Head wrestling coach Kale Mann was watching a different BV match when he heard about the injury from a manager.
Mann said everyone in the vicinity knew it was bad.
“They heard the snap,” Mann said. “Usually that injury comes from a car wreck or something like that. It just doesn’t happen in our sport.”
Initially, the injury was mistaken for a dislocation of the knee.
“I was in a lot of pain,” Robbins said. “They didn’t know why because they thought it was my knee, but then everyone was completely startled when they found out it was my femur.”
Varsity wrestler senior Jacob Sims said it was weird to see this happen firsthand.
“People break femurs — it happens,” he said. “That’s probably one of the worst things that can happen in a wrestling match. We knew stuff like that can happen, just not as often, but it just sucks that it happened to him.”
Robbins broke his femur in a spiral fracture.
“If you look at the x-ray right away, it looks like it is in half,” he said. “If you zoom in on it, it’s jagged in the middle.”
They performed surgery on the femur and, in place of the bone marrow, the doctors inserted a metal rod.
Mann has seen more serious injuries during his 14 years as a wrestling coach.
“I had a young man break his neck and become paralyzed,” he said. “It’s upsetting, and you worry about it because you don’t know how serious it is. His injury could have had a lot of blood loss, but it was kind of a relief that it wasn’t as bad as it could have been.”
Mann said the severity of the injury is not as detrimental as it could have been.
“His prognosis and recovery are going to be quicker than had he torn his ACL,” he said. “The end results are actually going to be, hate to say it, better for him than if it was a less severe injury.”

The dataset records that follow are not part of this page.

(* ===== verification/UnirecRecords.v ===== *)
(** * What the UniRec plugin sends

    Theory of [Unirec]: a message is its records, one after another, with every field
    looked up as in the list of fields ([unirec_sets]); after each record the interfaces
    are as before it; and the octets that a value gets in the record that is sent. *)

From S2P Require Import Prelude CLib TemplateRecord DataRecord Message Preprocessor FastHash FastHashCache Unirec.

(** ** Specification: records one after another *)

(** [find] says which field an element belongs to. *)
Section spec.
Context (find : Z → Z → option loc).

Definition unirec_record (mem : bytes) (p : Z) (d : list datum) (conf : unirec_config) : res unirec_config :=
  conf ← store_link_bit conf; conf ← store_data find mem p d conf;
  fold_res (send_record mem) (range 0 (length (ifc conf))) conf.

Fixpoint unirec_records (mem : bytes) (p : Z) (ds : list (list datum)) (conf : unirec_config) : res unirec_config :=
  match ds with
  | [] => Ok conf
  | d :: ds => conf ← unirec_record mem p d conf; unirec_records mem (p + blen (enc_data d)) ds conf
  end.

(** Sets without a template are left out. *)
Fixpoint unirec_sets (mem : bytes) (p : Z) (cs : list (coupled * bool)) (conf : unirec_config) : res unirec_config :=
  match cs with
  | [] => Ok conf
  | (c, known) :: cs =>
      conf ← (if known : bool then unirec_records mem (p + 4) (cp_records c) conf else Ok conf);
      unirec_sets mem (p + blen (enc_set (cp_wire c))) cs conf
  end.
End spec.

(** The sets with a template consist of records of that template. *)
Definition couple_known (theap : gmap loc ipfix_template) (x : coupled * bool) : Prop :=
  x.2 = true → theap !! cp_template x.1 = Some (cp_def x.1) ∧
               data_set_of (cp_def x.1) (cp_fields x.1) (cp_records x.1) (cp_padding x.1).

Definition couple_pointer (x : coupled * bool) : option loc := if x.2 then Some (cp_template x.1) else None.

(** ** Theory: sets and messages *)

Lemma send_record_ignores mem i : ignores_table (λ conf, send_record mem conf i).
Proof.
  intros conf t. unfold send_record. cbn [ifc set_ht field_heap].
  destruct (get (ifc conf) i) as [c| |]; [rewrite !res_bind_ret|done..].
  case_decide.
  - destruct (if decide (dynamic c ≠ 0) then _ else _) as [ [h c']| |]; [rewrite !res_bind_ret|done..].
    destruct (rdn _ _ _) as [x| |]; [rewrite !res_bind_ret|done..]. by destruct (memset _ _ _ _).
  - destruct (forget_values _ _) as [h| |]; [rewrite !res_bind_ret|done..]. by destruct (memset _ _ _ _).
Qed.

Section data_sets.
Context (t0 : fht_table) (Hks : key_size t0 = 8) (find : Z → Z → option loc).

Section one_set.
Context (t : ipfix_template) (fs : list field_spec) (sid : Z) (pre post : bytes).
Context (ds : list (list datum)) (padding : bytes) (Hs : data_set_of t fs ds padding).
Let mem := pre ++ enc_data_set sid ds padding ++ post.

Lemma process_record_in_set l d r conf ht : ds = l ++ d :: r → finds t0 find ht →
  let p := blen pre + (4 + blen (enc_records l)) in
  ∃ ht', finds t0 find ht' ∧
    process_record mem p (Some t) (set_ht conf ht) =
    (c ← store_link_bit conf; c ← store_data find mem p d c; Ok (set_ht c ht', blen (enc_data d))).
Proof.
  intros E Hht p. destruct Hs as [Ht Hrec _ _ Hlen]. rewrite E in Hrec.
  apply Forall_app in Hrec as [_ [ [Hd Hfs] Hr]%Forall_cons].
  assert (blen (enc_records ds) = blen (enc_records l) + blen (enc_data d) + blen (enc_records r)) as Hb.
  { rewrite E. change (d :: r) with ([d] ++ r). rewrite app_assoc, enc_records_app, blen_app. by rewrite enc_records_snoc. }
  pose proof (blen_nonneg padding). pose proof (blen_nonneg (enc_records r)). pose proof (blen_nonneg (enc_records l)).
  assert (blen (enc_data d) < 65536) as Hdl by (unfold set_length in Hlen; lia).
  assert (mem = ((pre ++ enc16 sid ++ enc16 (set_length ds padding)) ++ enc_records l) ++
                enc_data d ++ (enc_records r ++ padding ++ post) ∧
          p = blen ((pre ++ enc16 sid ++ enc16 (set_length ds padding)) ++ enc_records l)) as [-> ->].
  { split.
    - subst mem. unfold enc_data_set. rewrite E at 2. rewrite (enc_records_app l).
      change (enc_records (d :: r)) with (enc_data d ++ enc_records r). by rewrite <-!app_assoc.
    - subst p. rewrite !blen_app, !blen_enc16. lia. }
  rewrite <-Hfs in Ht. by apply (process_record_walks t0 Hks find t d).
Qed.

Lemma data_records_loop : ∀ r l fuel conf ht, ds = l ++ r → (length r < fuel)%nat → finds t0 find ht →
  ∃ ht', finds t0 find ht' ∧
  loop (data_records_step mem (blen pre) (set_length ds padding) (spec_min_length fs) t) fuel
       (4 + blen (enc_records l), set_ht conf ht)
  = (c ← unirec_records find mem (blen pre + (4 + blen (enc_records l))) r conf; Ok (set_ht c ht', 0)).
Proof.
  pose proof (blen_nonneg padding) as Hpos. pose proof (so_length _ _ _ _ Hs) as Hlen.
  induction r as [|d r IH]; intros l [|fuel] conf ht E Hf Hht; cbn [length] in Hf; try lia;
    cbn [loop unirec_records]; unfold data_records_step at 1.
  - rewrite app_nil_r in E. subst l. rewrite decide_False by exact (set_end t fs ds padding Hs). by exists ht.
  - pose proof Hs as Hs'. rewrite E in Hs'.
    pose proof (record_at t fs sid pre post l d r padding Hs') as Hat. cbv zeta in Hat.
    rewrite <-E in Hat, Hs'. fold mem in Hat. destruct Hat as (Hge & Hpos' & Hle & _).
    pose proof (blen_nonneg (enc_records l)).
    destruct (process_record_in_set l d r conf ht E Hht) as (ht' & Hht' & Ep). cbv zeta in Ep.
    rewrite decide_True, Ep by done. unfold unirec_record.
    destruct (store_link_bit conf) as [c1| |]; [rewrite !res_bind_ret|by exists ht'..].
    destruct (store_data _ _ _ _ c1) as [c2| |]; [rewrite !res_bind_ret|by exists ht'..].
    rewrite decide_False by lia. cbn [ifc set_ht].
    rewrite (fold_ignores (send_record mem) _ (send_record_ignores mem)).
    destruct (fold_res (send_record mem) _ c2) as [c3| |]; [|by exists ht'..].
    cbn [fmap res_fmap]. rewrite !res_bind_ret, u32_small by lia.
    replace (4 + blen (enc_records l) + blen (enc_data d)) with (4 + blen (enc_records (l ++ [d])))
      by (rewrite enc_records_snoc; lia).
    replace (blen pre + (4 + blen (enc_records l)) + blen (enc_data d)) with (blen pre + (4 + blen (enc_records (l ++ [d]))))
      by (rewrite enc_records_snoc; lia).
    apply IH; [by rewrite <-app_assoc|lia|done].
Qed.

Lemma process_couple_known theap l conf ht : theap !! l = Some t → finds t0 find ht →
  ∃ ht', finds t0 find ht' ∧
  process_couple mem theap (blen pre, Some l) (set_ht conf ht) =
  (c ← unirec_records find mem (blen pre + 4) ds conf; Ok (inl (set_ht c ht'))).
Proof.
  intros Hl Hht. unfold process_couple. cbn [fst snd]. unfold deref. rewrite Hl. cbn [or_fault]. rewrite res_bind_ret.
  pose proof (rd_set_length t fs sid pre post ds padding Hs) as Hlen. fold mem in Hlen. rewrite Hlen, res_bind_ret.
  destruct (set_min_length_spec t fs ds padding Hs) as [_ ->].
  destruct (data_records_loop ds [] data_set_fuel conf ht eq_refl (records_fuel t fs ds padding Hs) Hht) as (ht' & Hht' & E).
  exists ht'. split; [done|]. change (blen (enc_records [])) with 0 in E. rewrite !Z.add_0_r in E. rewrite E.
  by destruct (unirec_records _ _ _ _ _).
Qed.
End one_set.

Lemma unirec_couples_spec theap cs post : Forall (couple_known theap) cs → ∀ pre conf ht, finds t0 find ht →
  let mem := pre ++ enc_sets (cp_wire <$> cs.*1) ++ post in
  ∃ ht', finds t0 find ht' ∧
  for_each (process_couple mem theap) (zip (couple_offsets (blen pre) cs.*1) (couple_pointer <$> cs)) (set_ht conf ht) =
  (c ← unirec_sets find mem (blen pre) cs conf; Ok (inl (set_ht c ht'))).
Proof.
  induction 1 as [|[c known] cs Hc _ IH]; intros pre conf ht Hht mem; [by exists ht|].
  subst mem. rewrite !fmap_cons, enc_sets_cons. cbn [fst couple_offsets zip zip_with for_each unirec_sets].
  specialize (IH (pre ++ enc_set (cp_wire c))). rewrite <-!app_assoc, blen_app in IH. cbv zeta in IH.
  destruct known; [change (couple_pointer (c, true)) with (Some (cp_template c))|change (couple_pointer (c, false)) with (@None loc)].
  - destruct (Hc eq_refl) as [Hl Hset]. cbn [fst] in *.
    pose proof (process_couple_known (cp_def c) (cp_fields c) (cp_sid c) pre (enc_sets (cp_wire <$> cs.*1) ++ post)
      (cp_records c) (cp_padding c) Hset theap (cp_template c) conf ht Hl Hht) as (ht1 & Hht1 & E).
    rewrite <-cp_wire_enc in E. rewrite <-app_assoc, E.
    destruct (unirec_records _ _ _ _ _) as [c1| |]; [|by exists ht1..]. rewrite !res_bind_ret. by apply IH.
  - cbn [process_couple snd]. rewrite <-app_assoc, !res_bind_ret. by apply IH.
Qed.
End data_sets.

(** The number of the observation domain of a message. *)
Lemma rd_message_domain t q o ss tail : is_u32 o → rd32 (enc_message t q o ss ++ tail) 12 = Ok o.
Proof.
  intros Ho. set (n := IPFIX_HEADER_LENGTH + blen (enc_sets ss)).
  assert (enc_message t q o ss ++ tail =
    (enc16 IPFIX_VERSION ++ enc16 n ++ enc32 t ++ enc32 q) ++ enc32 o ++ (enc_sets ss ++ tail)) as ->
    by (unfold enc_message, enc_header; rewrite <-!app_assoc; done).
  by apply (rd32_here (enc16 IPFIX_VERSION ++ enc16 n ++ enc32 t ++ enc32 q)).
Qed.

Lemma process_data_sets_spec t0 find theap msg t q o cs tail conf ht : key_size t0 = 8 → is_u32 o →
  pkt_header msg = Some (enc_message t q o (cp_wire <$> cs.*1) ++ tail) →
  data_couple msg = zip (couple_offsets IPFIX_HEADER_LENGTH cs.*1) (couple_pointer <$> cs) →
  Forall (couple_known theap) cs → finds t0 find ht →
  ∃ ht', finds t0 find ht' ∧
    process_data_sets theap msg (set_ht conf ht) =
    (c ← unirec_sets find (enc_message t q o (cp_wire <$> cs.*1) ++ tail) IPFIX_HEADER_LENGTH cs (set_odid conf (u16 o));
     Ok (set_ht c ht', 0)).
Proof.
  intros Hks Ho Hpkt Hdc Hcs Hht. unfold process_data_sets. rewrite Hpkt. cbn [or_fault]. rewrite res_bind_ret.
  rewrite rd_message_domain, res_bind_ret, Hdc by done.
  destruct (unirec_couples_spec t0 Hks find theap cs tail Hcs
    (enc_header (IPFIX_HEADER_LENGTH + blen (enc_sets (cp_wire <$> cs.*1))) t q o) (set_odid conf (u16 o)) ht Hht) as (ht' & Hht' & E).
  rewrite blen_enc_header in E. change 16 with IPFIX_HEADER_LENGTH in E. unfold enc_message. rewrite <-app_assoc. exists ht'. split; [done|].
  change (set_odid (set_ht conf ht) (u16 o)) with (set_ht (set_odid conf (u16 o)) ht). rewrite E.
  by destruct (unirec_sets _ _ _ _ _).
Qed.

(** The table that [parse_format] makes finds the fields of the list. *)
Lemma create_table_finds heap fields r : fields_fit heap fields → create_table heap fields = Ok (Some r) →
  ∃ t0, key_size t0 = 8 ∧ finds t0 (field_of heap fields) r.
Proof.
  intros Hfit E. destruct (create_table_holds heap fields) as (r' & E' & Hr').
  { apply (Forall_impl _ _ _ Hfit). intros l (_ & f & -> & _). by eexists. }
  rewrite E in E'. injection E' as <-. destruct Hr' as (t0 & Hks & Hh). exists t0. split; [done|].
  exists (entry (field_entries heap fields)). split; [done|]. intros en id Hen Hid. split; [by apply entry_field|].
  intros l Hl%field_of_elem. by destruct (Forall_elem Hfit Hl).
Qed.

(** ** Specification: the octets of a value *)

(** A number of a width of the host in the order of the host; what has another length
    stays as it is. *)
Definition host_form (v : bytes) : bytes :=
  if decide (blen v = 1 ∨ blen v = 2 ∨ blen v = 4 ∨ blen v = 8) then rev v else v.

(** Milliseconds as seconds and their fraction of 32 bits. *)
Definition unirec_time (msec : Z) : Z :=
  Z.lor (u64 (Z.shiftl (msec / 1000) 32)) (Z.shiftr (u64 ((msec mod 1000) * 0x4189374BC6A7EF)) 32).

Definition is_ipv4_element (s : field_spec) : Prop :=
  (fs_en s = 0 ∧ (fs_id s = 8 ∨ fs_id s = 12)) ∨ (fs_en s = 39499 ∧ fs_id s = 40).
#[export] Instance is_ipv4_element_dec s : Decision (is_ipv4_element s).
Proof. unfold is_ipv4_element. apply _. Defined.

(** What the field gets in the buffers; the rest of it stays as it is. *)
Definition value_octets (method : Z) (f : unirecField) (x : datum) : bytes :=
  let v := dv_bytes x.2 in
  if decide (type f = UNIREC_FIELD_IP) then
    if decide (is_ipv4_element x.1) then replicate 8 0 ++ v ++ replicate 4 255 else v
  else if decide (type f = UNIREC_FIELD_PACKET) then
    if decide (fs_length x.1 = 4) then rev v else if decide (fs_length x.1 = 8) then rev (drop 4 v) else replicate 4 255
  else if decide (type f = UNIREC_FIELD_TS) then enc_le 8 (unirec_time (dec_be v))
  else if decide (type f = UNIREC_FIELD_DBF) then [Z.land (default 0 (last v)) 1]
  else if decide (type f = UNIREC_FIELD_LBF) then
    if decide (method = ODID_JOINFLOWS_METHOD) then enc_le 8 (link_bit (default 0 (v !! 3%nat))) else []
  else if decide (size f >= blen v) then host_form v else replicate (Z.to_nat (size f)) 255.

Visiting Robbins in the hospital brought the team closer together.
“We are lucky to have each other, knowing this can happen at any moment,” Sims said. “We just hope every day it doesn’t happen again.”
Mann said he was disappointed the match wasn’t stopped prior to the snap.
“I’ve actually seen a video of the match, and it’s pretty disturbing,” he said. “The official was out of position and that happens. I think [Robbins] thought it seemed like a lot longer with the shock that sets in. I think it should have been stopped before it broke, because there are rules to keep the wrestlers safe. The match wasn’t stopped for, like, 3-4 seconds, and that’s a pretty long time for a broken leg. Then it took a long time to get the wrestlers untangled.”
Robbins played a big part in the team, not just through his athletic capabilities.
“He probably would have been a State-qualifier,” Sims said. “We’re going to miss him a ton. [Robbins] and I are both captains, so he will also be missed in the leadership aspect. We’re going to have to come closer as a team that way. It will be pretty weird not having him there by my side.”
Robbins said if he didn’t break his femur, he would have won the match and advanced on to the next round. He had to forfeit by injury default.
Despite the Gardner athlete apologizing to Robbins, Robbins said he thinks the Gardner wrestler was happy.
“He was losing badly, and he would have been kicked out of the tournament — he would have been done,” he said. “But since he won, he got another match, and he won it.”
Robbins said he couldn’t think of a worse way to end the season.
“My wrestling career is over,” he said. “I’m supposed to have a full recovery though. It’s the worst thing ever. That was EKL and then there was Regionals and State. I had pretty good expectations, and that’s not how I wanted to go out.”
Sims said Robbins’ injury is going to impact the team in the future.
“It’s scary knowing that it happened to him,” he said. “Just knowing anything can happen at any time is scary. You feel blessed that it isn’t you and blessed that your season isn’t over and that you’re still going. We definitely missed him at State. We all got more focused as a team knowing it’s that much harder to accomplish our goals.”